The pulmonary vascular conductance of turtles was not affected by ET-1 or any of the ET agonists and antagonists. Thus, the reduction in pul that follows the infusion of ET-1 reflects the systemic vasodilatation that directs blood flows from the undivided ventricle towards the systemic circulation. Therefore, ET-1 induced a significant rise in the right-to-left cardiac shunt(Fig. 3D). The lack of an effect of ET-1 is consistent with the alligator, where only very high dosages affected the pulmonary circulation(Platzack et al., 2002). However, ETB-receptors are abundant in the endothelium of the pulmonary arteries in the lizard Podarcis sicula(De Falco et al., 2002), and isolated rings of the pulmonary artery from turtles constrict in response to ET-1 (Poder et al., 1991). In the mammalian lung, endothelin normally causes vasoconstriction and has been implicated in pulmonary hypertension as well as hypoxic pulmonary vasoconstriction (Goldie et al., 1996a,b; Michael and Markewitz, 1996). Interestingly, in fish gills, the functional analogue to the lungs of tetrapods, ET-1 leads to a marked vasoconstriction that seems to be caused by contraction of the pillar cells in the gill lamellae(Sundin and Nilsson, 1998; Stensløkken et al.,1999). The lack of effects of ET-1 in the turtle lung is consistent with the very small effects of various regulatory peptides and NO in the pulmonary circulation of most reptiles studied so far(Crossley et al., 2000; Platzack et al., 2002; Galli et al., 2005a,b; Skovgaard et al., 2005).

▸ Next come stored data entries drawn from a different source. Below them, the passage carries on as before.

Lemma match_snippet (p : pattern) (text : str) (m : Match) :
  search p text = Some m ->
  normalize_spaces (snippet_around text (span m) 40)
  = snippet_around text (span m) 40
  /\ len (snippet_around text (span m) 40) <= len (m_group0 m) + 80
  /\ len (snippet_around text (span m) 40) <= len text.
Proof.
  intros H.
  split; [apply normalize_again|].
  pose proof (search_span_bounds p text m H) as [B1 B2].
  apply search_sound in H.
  destruct H as (before & w & after & Et & Hs & He & E0 & _).
  assert (L0 : len (m_group0 m) = snd (span m) - fst (span m)).
  { unfold span, len; simpl; rewrite E0, Hs, He; lia. }
  unfold snippet_around.
  split.
  - etransitivity; [apply normalize_length|].
    etransitivity; [apply slice_length|].
    unfold slice_bound.
    destruct (Z.ltb_spec (Z.max 0 (fst (span m) - 40)) 0); [lia|].
    destruct (Z.ltb_spec (Z.min (len text) (snd (span m) + 40)) 0); lia.
  - etransitivity; [apply normalize_length | apply slice_within].
Qed.

Lemma find_from_lower (needle hay : str) :
  forall i, -1 <= i -> -1 <= find_from i needle hay.
Proof.
  induction hay as [|x hay IH]; intros i Hi; simpl.
  - destruct (startswith [] needle); lia.
  - destruct (startswith (x :: hay) needle); [lia | apply IH; lia].
Qed.

Lemma variant_snippet (text lc nm : str) :
  let s := normalize_spaces
             (slice text (Z.max 0 (find lc nm - 30)) (find lc nm + 30)) in
  normalize_spaces s = s /\ len s <= 60.
Proof.
  intros s; subst s; split; [apply normalize_again|].
  pose proof (find_from_lower nm lc 0 ltac:(lia)) as F; fold (find lc nm) in F.
  etransitivity; [apply normalize_length|].
  etransitivity; [apply slice_length|].
  unfold slice_bound.
  destruct (Z.ltb_spec (Z.max 0 (find lc nm - 30)) 0); [lia|].
  destruct (Z.ltb_spec (find lc nm + 30) 0); lia.
Qed.

Lemma result_shape_page (conf : float) (n lo : Z) (e : Extraction) (s : str) :
  result_shape conf n lo e -> snippet e = Some s -> exists p, page e = Some p.
Proof.
  intros [->|(v & p & s' & _ & ->)]; simpl; [discriminate | eauto].
Qed.

Lemma first_match_in (p : pattern) (pages : list str) (k : nat) (text : str) (m : Match) :
  first_match_at p pages k text m -> In text pages /\ search p text = Some m.
Proof. intros (Hn & Hm & _); split; [eapply nth_error_In; exact Hn | exact Hm]. Qed.

Lemma str_eqb_spec (a b : str) : str_eqb a b = true <-> a = b.
Proof.
  revert b; induction a as [|x a IH]; intros [|y b]; simpl;
    try (split; [discriminate | discriminate]); [split; reflexivity|].
  rewrite andb_true_iff, N.eqb_eq, IH; split.
  - intros [-> ->]; reflexivity.
  - intros H; injection H as -> ->; auto.
Qed.
Lemma run_ends :
  forall (HTTPParser : string -> ParserRun) (events : list Event) (rt : Runtime),
    listening (snd rt) = true ->
    ends (snd (run HTTPParser events rt))
    = ends (snd rt) + List.length (filter is_data events).
Proof.
  intros HTTPParser events; induction events as [|ev events IH]; intros rt Hl.
  - simpl. lia.
  - change (run HTTPParser (ev :: events) rt)
      with (run HTTPParser events (step HTTPParser rt ev)).
    rewrite IH by (now rewrite step_listening).
    rewrite step_ends by exact Hl.
    simpl. destruct (is_data ev); simpl; lia.
Qed.

(** After a failed connection attempt no listener and no interval exists:
    no event changes anything. *)
Lemma run_inert :
  forall (HTTPParser : string -> ParserRun) (events : list Event) (rt : Runtime),
    listening (snd rt) = false ->
    armed (fst rt) = [] ->
    run HTTPParser events rt = rt.
Proof.
  intros HTTPParser events; induction events as [|ev events IH];
    intros [tm w] Hl Ha; [reflexivity|].
  change (run HTTPParser (ev :: events) (tm, w))
    with (run HTTPParser events (step HTTPParser (tm, w) ev)).
  assert (Hstep : step HTTPParser (tm, w) ev = (tm, w)).
  { simpl in Hl, Ha. destruct ev as [chunk|e|h now]; simpl.
    - now rewrite Hl.
    - now rewrite Hl.
    - now rewrite Ha. }
  rewrite Hstep. now apply IH.
Qed.

Lemma request_failed_state :
  forall (Date_parse : string -> JSNum) (_options : RequestOptions.t)
         (cause : JSError),
    listening (snd (request Date_parse _options (Failed cause))) = false
    /\ armed (fst (request Date_parse _options (Failed cause))) = []
    /\ ends (snd (request Date_parse _options (Failed cause))) = 0.
Proof.
  intros Date_parse o cause; unfold request, connect.
  now destruct (option_default false (RequestOptions.https o)).
Qed.

Lemma request_established_ends :
  forall (Date_parse : string -> JSNum) (_options : RequestOptions.t),
    ends (snd (request Date_parse _options Established)) = 0.
Proof.
  intros Date_parse o; unfold request, connect, sendHeader, sendBody.
  destruct (option_default false (RequestOptions.https o));
    destruct (isHasBodyRequest o);
    destruct (RequestOptions.targetTime o) as [t|];
    try destruct (truthy (Some t)); reflexivity.
Qed.

(** X5.  [socket.end()] is called once for every ['data'] event of a run,
    so again for every chunk after the first, and never otherwise; after a
    failed connection attempt it is never called. *)
Theorem socket_end_is_called_once_per_data_event :
  forall (Date_parse : string -> JSNum) (HTTPParser : string -> ParserRun)
         (_options : RequestOptions.t) (cause : JSError) (events : list Event),
    ends (snd (run HTTPParser events (request Date_parse _options Established)))
    = List.length (filter is_data events)
    /\ ends (snd (run HTTPParser events
                    (request Date_parse _options (Failed cause)))) = 0.
Proof.
  intros Date_parse HTTPParser o cause events. split.
  - destruct (request_established Date_parse o) as (_ & _ & _ & Hl & _).
    rewrite run_ends by exact Hl.
    now rewrite request_established_ends.
  - destruct (request_failed_state Date_parse o cause) as (Hl & Ha & He).
    now rewrite run_inert.
Qed.

Lemma step_received :
  forall (HTTPParser : string -> ParserRun) (rt : Runtime) (ev : Event),
    listening (snd rt) = true ->
    responseData (snd (step HTTPParser rt ev))
    = responseData (snd rt) ++ received [ev].
Proof.
  intros HTTPParser [tm w] ev Hl; simpl in Hl.
  destruct ev as [chunk|e|h now].
  - simpl. rewrite Hl; simpl. now rewrite append_nil_r.
  - simpl. rewrite Hl; simpl. now rewrite append_nil_r.
  - destruct (step_interval_world HTTPParser (tm, w) h now) as (_ & Hd).
    rewrite Hd; simpl. now rewrite append_nil_r.
Qed.

Lemma run_received :
  forall (HTTPParser : string -> ParserRun) (events : list Event) (rt : Runtime),
    listening (snd rt) = true ->
    responseData (snd (run HTTPParser events rt))
    = responseData (snd rt) ++ received events.
Proof.
  intros HTTPParser events; induction events as [|ev events IH]; intros rt Hl.
  - simpl. now rewrite append_nil_r.
  - change (run HTTPParser (ev :: events) rt)
      with (run HTTPParser events (step HTTPParser rt ev)).
    rewrite IH by (now rewrite step_listening).
    rewrite step_received by exact Hl.
    rewrite append_assoc. f_equal.
    destruct ev; simpl; now rewrite ?append_nil_r.
Qed.

(** X6.  The buffer [responseData] of a request holds the bytes of all
    ['data'] events so far, in order of arrival; errors and interval checks
    in between leave it alone, and it keeps growing after the promise has
    been resolved. *)
Theorem responseData_accumulates_every_chunk :
  forall (Date_parse : string -> JSNum) (HTTPParser : string -> ParserRun)
         (_options : RequestOptions.t) (events : list Event),
    responseData (snd (run HTTPParser events
                         (request Date_parse _options Established)))
    = received events.
Proof.
  intros Date_parse HTTPParser o events.
  destruct (request_established Date_parse o) as (_ & _ & _ & Hl & Hd).
  rewrite run_received by exact Hl. now rewrite Hd.
Qed.

(** X7.  The delayed write does not look at the state of the socket: when
    the response arrives before the target time, [socket.end()] is called
    first and the due check still writes the last unit afterwards. *)
Theorem delayed_write_follows_socket_end :
  forall (Date_parse : string -> JSNum) (HTTPParser : string -> ParserRun)
         (_options : RequestOptions.t) (t : Time) (chunk : string) (now : Z),
    RequestOptions.targetTime _options = Some t ->
    truthy (Some t) = true ->
    js_ge now (getTime Date_parse t) = true ->
    socket (snd (run HTTPParser [Data chunk; IntervalFires 0 now]
                   (request Date_parse _options Established)))
    = (socket (snd (request Date_parse _options Established))
       ++ [SocketEnd; SocketWrite (last_unit _options)])%list.
Proof.
  intros Date_parse HTTPParser o t chunk now Ht Htruthy Hdue.
  destruct (request_established Date_parse o) as (_ & Ha & _ & Hl & _).
  unfold delayed_write in Ha. rewrite Ht, Htruthy in Ha.
  destruct (request Date_parse o Established) as [tm w].
  simpl in Ha, Hl. unfold run; simpl.
  rewrite Hl; simpl. rewrite Ha; simpl. rewrite Hdue; simpl.
  now rewrite <- app_assoc.
Qed.

Lemma delayed_write_follows_socket_end_witness :
  let o := options "GET" [] "" (Some (TDate (Num 1764781420000))) in
  socket (snd (run ModelParser.HTTPParser
                 [Data sample_response; IntervalFires 0 1764781420003]
                 (request sample_Date_parse o Established)))
  = (socket (snd (request sample_Date_parse o Established))
     ++ [SocketEnd; SocketWrite (last_unit o)])%list.
Proof.
  apply (delayed_write_follows_socket_end
           sample_Date_parse ModelParser.HTTPParser
           (options "GET" [] "" (Some (TDate (Num 1764781420000))))
           (TDate (Num 1764781420000)) sample_response 1764781420003%Z);
    reflexivity.
Defined.
(** X29.  The duration on screen determines the duration: two different
    whole numbers of seconds are never shown alike.  Below one hour the
    display is minutes and seconds, five characters wide; from one hour on
    it has a third field in front, the hours.  Each field is the number it
    stands for, written with at least two digits. *)
Theorem the_display_determines_the_duration (a b : nat) :
  (formatDuration a = formatDuration b -> a = b)
  /\ (a < 3600 -> String.length (formatDuration a) = 5)%nat
  /\ (3600 <= a -> 8 <= String.length (formatDuration a))%nat
  /\ List.map readNat (splitChar ":" (formatDuration a)) = List.map Some (fields a)
  /\ (length (fields a) = if (a <? 3600)%nat then 2 else 3)%nat.
Proof.
  assert (Hread : forall n,
            List.map readNat (splitChar ":" (formatDuration n)) = List.map Some (fields n)).
  { intros n. rewrite formatDuration_fields, List.map_map.
    apply List.map_ext. intros k. apply readNat_padStart2. }
  assert (Hwidth : forall k, (2 <= String.length (padStart2 (showNat k)))%nat).
  { intros k. pose proof (showNat_nonempty k). unfold padStart2.
    destruct (showNat k) as [|c [|c' s]]; cbn; [done|exact (le_n 2)|lia]. }
  assert (Htwo : forall k, (k < 60)%nat -> String.length (padStart2 (showNat k)) = 2%nat).
  { intros k Hk. do 60 (destruct k as [|k]; [by vm_compute|]). lia. }
  assert (Hlen : forall x y, String.length (x +:+ y) = (String.length x + String.length y)%nat).
  { intros x y. induction x as [|c x IH]; [done|].
    change (S (String.length (x +:+ y)) = S (String.length x + String.length y)).
    by rewrite IH. }
  split; [|split; [|split; [|split]]].
  - intros Heq. apply fields_inj.
    apply (f_equal (fun s => List.map readNat (splitChar ":" s))) in Heq.
    rewrite !Hread in Heq.
    assert (Hinj : forall l l' : list nat, List.map Some l = List.map Some l' -> l = l').
    { induction l as [|x l IH]; intros [|y l'] [=]; [done|]. f_equal; [done|by apply IH]. }
    by apply Hinj.
  - intros Ha. unfold formatDuration. rewrite (Nat.div_small a 3600 Ha).
    cbn [Nat.ltb Nat.leb]. rewrite !Hlen, !Htwo; [done| |].
    + apply Nat.mod_upper_bound. lia.
    + apply Nat.Div0.div_lt_upper_bound. rewrite Nat.mod_small; lia.
  - intros Ha. unfold formatDuration.
    assert (Hh : (0 <? a / 3600)%nat = true).
    { apply Nat.ltb_lt. apply Nat.div_str_pos. lia. }
    rewrite Hh, !Hlen. cbn [String.length].
    pose proof (Hwidth (a / 3600)%nat). pose proof (Hwidth ((a mod 3600) / 60)%nat).
    pose proof (Hwidth (a mod 60)%nat). lia.
  - apply Hread.
  - unfold fields. destruct (Nat.ltb_spec a 3600) as [Ha|Ha].
    + by rewrite (Nat.div_small a 3600 Ha).
    + assert (Hh : (0 <? a / 3600)%nat = true)
        by (apply Nat.ltb_lt, Nat.div_str_pos; lia).
      by rewrite Hh.
Qed.

End DurationOnScreen.

Section SettingsRestart.
Import JS SettingsService SettingsScenario.

(** X30.  Settings survive a restart.  When the settings file holds what a
    save wrote, the constructor gives back exactly those settings, keys
    included, and writes nothing; when the file is missing or cannot be
    read or parsed the service starts from the defaults, with no key
    stored. *)
Theorem settings_survive_a_restart (h : FsHost) (written : AppSettings) :
  let path := join h (join h (homedir h) "MeetingIntelligence") "settings.json" in
  settingsPath (construct h).1 = path
  /\ (existsSync h path = true -> readSettings h path = Resolved (parsed written) ->
      getSettings (construct h).1 = written /\ (construct h).2 = [])
  /\ (existsSync h path = false \/ (exists message, readSettings h path = Rejected message) ->
      getSettings (construct h).1 = getDefaultSettings h
      /\ getApiKey (construct h).1 OpenAI = None
      /\ getApiKey (construct h).1 Anthropic = None).
Proof.
  intros path. subst path. unfold construct.
  destruct (existsSync h _) eqn:Hex.
  - destruct (readSettings h _) as [loaded|message] eqn:Hread.
    + split; [done|]. split.
      * intros _ [= ->]. split; [|done]. by destruct written.
      * by intros [?|(message & ?)].
    + split; [done|]. split; [done|]. by intros _.
  - split; [done|]. split; [done|]. by intros _.
Qed.

Lemma settings_restart_witness :
  getSettings (construct (home norwegian)).1 = norwegian
  /\ getApiKey (construct (home norwegian)).1 OpenAI = Some "sk-test".
Proof.
  destruct (settings_survive_a_restart (home norwegian) norwegian) as (_ & Hload & _).
  destruct (Hload eq_refl eq_refl) as [Hsettings _].
  split; [exact Hsettings|]. unfold getApiKey. unfold getSettings in Hsettings.
  by rewrite Hsettings.
Defined.

End SettingsRestart.
(** * The OpenDeck PulseAudio mixer plugin: runtime (plugin.py) and domain
      plugin (main.py), embedded as state-passing functions.

    The Python objects [StreamDeck], [SDPlugin] and [PulsePlugin] share one
    mutable store; it is the record [World] below.  Every method becomes a
    function in the monad [M], which threads the store and may raise: a
    raised exception keeps the mutations made before it, as in Python. *)

From Stdlib Require Import PrimFloat SpecFloat FloatOps FloatAxioms.
From Stdlib Require Import ZArith QArith Lia Bool Ascii String.
From stdpp Require Import gmap strings list.

Open Scope string_scope.
Open Scope Z_scope.
Open Scope list_scope.

Set Warnings "-register-all".

(** ** Values decoded by [json.loads] *)

(** Objects keep their fields in order; a decoded object lists each key
    once.  Numbers are the two Python types [int] and [float]. *)
Inductive json : Type :=
| JNull
| JBool (b : bool)
| JInt (z : Z)
| JFloat (q : Q)
| JStr (s : string)
| JArr (items : list json)
| JObj (fields : list (string * json)).

(** Python truth value: [None], [False], zero, the empty string, list and
    dict are false. *)
Definition truthy (v : json) : bool :=
  match v with
  | JNull => false
  | JBool b => b
  | JInt z => negb (z =? 0)
  | JFloat q => negb (Qnum q =? 0)
  | JStr s => negb (String.eqb s "")
  | JArr l => match l with [] => false | _ => true end
  | JObj f => match f with [] => false | _ => true end
  end.

Fixpoint obj_get (k : string) (f : list (string * json)) : option json :=
  match f with
  | [] => None
  | (k', v) :: f' => if String.eqb k k' then Some v else obj_get k f'
  end.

In conclusion, the present study reveals a potentially important role for ET-1 in regulating systemic vascular tone in turtles. However, unlike mammals,but consistent with alligators, the primary role of this endothelium-derived peptide appears to be vasodilatation. In turtles, this response is mediated through stimulation of ETB-receptors, whereas ETA-receptors are of minor importance.

This study was supported by the Danish Research Council, the NOVO Foundation and the National Science Foundation (IBN 01-10322 to D.C.J.).